All 34 patients seen at this hospital during the 19781980 period who were envenomated by poisonous snakes were studied in a prospective manner with respect to their hemostatic system. Blood was drawn on the patient’s arrival to the emergency room and every 6 h thereafter. Blood was analysed for platelet count; routine coagulation tests; levels of factors II, VIII, IX, XII; clottable fibrinogen; fibrinogen antigen; fibrin degradation products (FDP); plasminogen (PI); antithrombin III (AT III); α2 plasmin inhibitor (API); and plasminogen activator (PA). Twelve of the 34 patients underwent a coagulopathy as described below. These patients included all 10 patients envenomated by the Eastern diamondback rattlesnake (Crotalus adamanteus) and 2 of 17 patients bitten by the pygmy rattlesnake (Sistrurus miliarius).
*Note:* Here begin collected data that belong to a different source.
(** X15: binding and looking up a label.  [add_label] either stops with
    the diagnostic [Duplicate label], exactly when the lower-cased label is
    already bound, or binds it to the location counter plus the origin and
    changes nothing else.  Afterwards [get_label] of the lower-cased label
    returns that address, every name with another lower-case form is looked
    up as before, and a differently cased spelling of the label that is not
    itself a key raises [KeyError]. *)
Theorem X15_add_label_then_get_label (s : Assembler) :
  match add_label s with
  | Ok s' =>
      symbol_table s !! PyStr.lower (label s) = None /\
      s' = set_symbol_table s
             (<[PyStr.lower (label s) := address s + ORIGIN]> (symbol_table s)) /\
      get_label s' (PyStr.lower (label s)) = Ok (address s + ORIGIN) /\
      (forall q, PyStr.lower q <> PyStr.lower (label s) ->
                 get_label s' q = get_label s q) /\
      (forall q, PyStr.lower q = PyStr.lower (label s) ->
                 q <> PyStr.lower (label s) ->
                 symbol_table s !! q = None ->
                 get_label s' q = Raise KeyError)
  | Exit n msg =>
      n = line_number s + 1 /\
      msg = "Duplicate label: " ++ quoted (label s) /\
      is_Some (symbol_table s !! PyStr.lower (label s))
  | Raise _ => False
  end.
Proof.
  pose proof (add_label_cases s) as C.
  destruct (add_label s) as [s'|n msg|e]; [|exact C|exact C].
  destruct C as [Hnone ->]. split; [exact Hnone|]. split; [reflexivity|].
  unfold get_label. cbn [symbol_table set_symbol_table]. repeat split.
  - rewrite lower_idem, lookup_insert_eq.
    rewrite bool_decide_eq_true_2 by eauto. reflexivity.
  - intros q Hq.
    assert (Hne : PyStr.lower (label s) <> q).
    { intros <-. apply Hq. apply lower_idem. }
    rewrite lookup_insert_ne by congruence.
    rewrite lookup_insert_ne by exact Hne. reflexivity.
  - intros q Hq Hne Hnq. rewrite Hq, lookup_insert_eq.
    rewrite bool_decide_eq_true_2 by eauto.
    rewrite lookup_insert_ne by congruence. rewrite Hnq. reflexivity.
Qed.

Lemma ceil_half size : 0 <= size -> Z.quot size 2 + size mod 2 = (size + 1) / 2.
Proof. intros H. rewrite Z.quot_div_nonneg by lia. Z.to_euclidean_division_equations. lia. Qed.

(** X16: what [pass_action] does when the pass number is 1.  Without bytes
    it does nothing.  With bytes it first binds the label, if the statement
    has one (stopping on a label that is already bound), then advances the
    location counter by the size in 16-bit words, rounded up, and appends
    the bytes to the output all the same. *)
Theorem X16_pass_action_in_pass_1
    (s : Assembler) (size : Z) (b : byte) (bs : list byte)
    (Hpass : get_pass_number s = 1) (Hsize : 0 <= size) :
  pass_action s size [] = Ok s /\
  (label s = "" ->
   pass_action s size (b :: bs)
   = Ok (set_output (set_address s (address s + (size + 1) / 2))
           (output s ++ b :: bs))) /\
  (label s <> "" ->
   symbol_table s !! PyStr.lower (label s) = None ->
   pass_action s size (b :: bs)
   = Ok (set_output
           (set_address
              (set_symbol_table s
                 (<[PyStr.lower (label s) := address s + ORIGIN]> (symbol_table s)))
              (address s + (size + 1) / 2))
           (output s ++ b :: bs))) /\
  (label s <> "" ->
   is_Some (symbol_table s !! PyStr.lower (label s)) ->
   pass_action s size (b :: bs)
   = Exit (line_number s + 1) ("Duplicate label: " ++ quoted (label s))).
Proof.
  split; [reflexivity|].
  unfold pass_action. rewrite Hpass. cbn [Z.eqb Pos.eqb].
  repeat split.
  - intros ->. cbn [PyStr.truthy PyStr.nonempty mbind result_bind].
    rewrite ceil_half by done. reflexivity.
  - intros Hl Hn. apply truthy_nonempty in Hl. rewrite Hl.
    pose proof (add_label_cases s) as C.
    destruct (add_label s) as [s'|n msg|e].
    + destruct C as [_ ->]. cbn [mbind result_bind]. rewrite ceil_half by done.
      reflexivity.
    + destruct C as (_ & _ & [v Hv]). congruence.
    + contradiction.
  - intros Hl Hb. apply truthy_nonempty in Hl. rewrite Hl.
    pose proof (add_label_cases s) as C.
    destruct (add_label s) as [s'|n msg|e].
    + destruct C as [Hn _]. destruct Hb as [v Hv]. congruence.
    + destruct C as (-> & -> & _). reflexivity.
    + contradiction.
Qed.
Values of all the above coagulation tests in 15 pygmy rattlesnake and 7 moccasin (Agkistrodon piscivorus) victims were indistinguishable from normal. Patients undergoing coagulopathy rapidly developed noncoagulable blood as defined by a thrombin time (TT) >120 s; blood remained incoagulable for an average of 18 h. The nadir clottable fibrinogen (0 mg/dl), fibrinogen antigen (99 mg/dl), Pl (20% of normal), API (17% of normal), and maximal levels of FDP (1:4096) and PA (20 times normal) were all significantly (p < 0.001) altered when compared with normal values. The platelet count and AT III levels were only midly decreased. Factors II, VIII, IX, and XII were normal. Because venom from the Eastern diamondback rattlesnake does not directly activate Pl, we conclude that the coagulopathy following envenomation by that reptile appears to be due to partial proteolysis of the fibrinogen with secondary activation of Pl by PA released from the endothelium. The resulting defibrination is distinguishable from disseminated intravascular coagulation.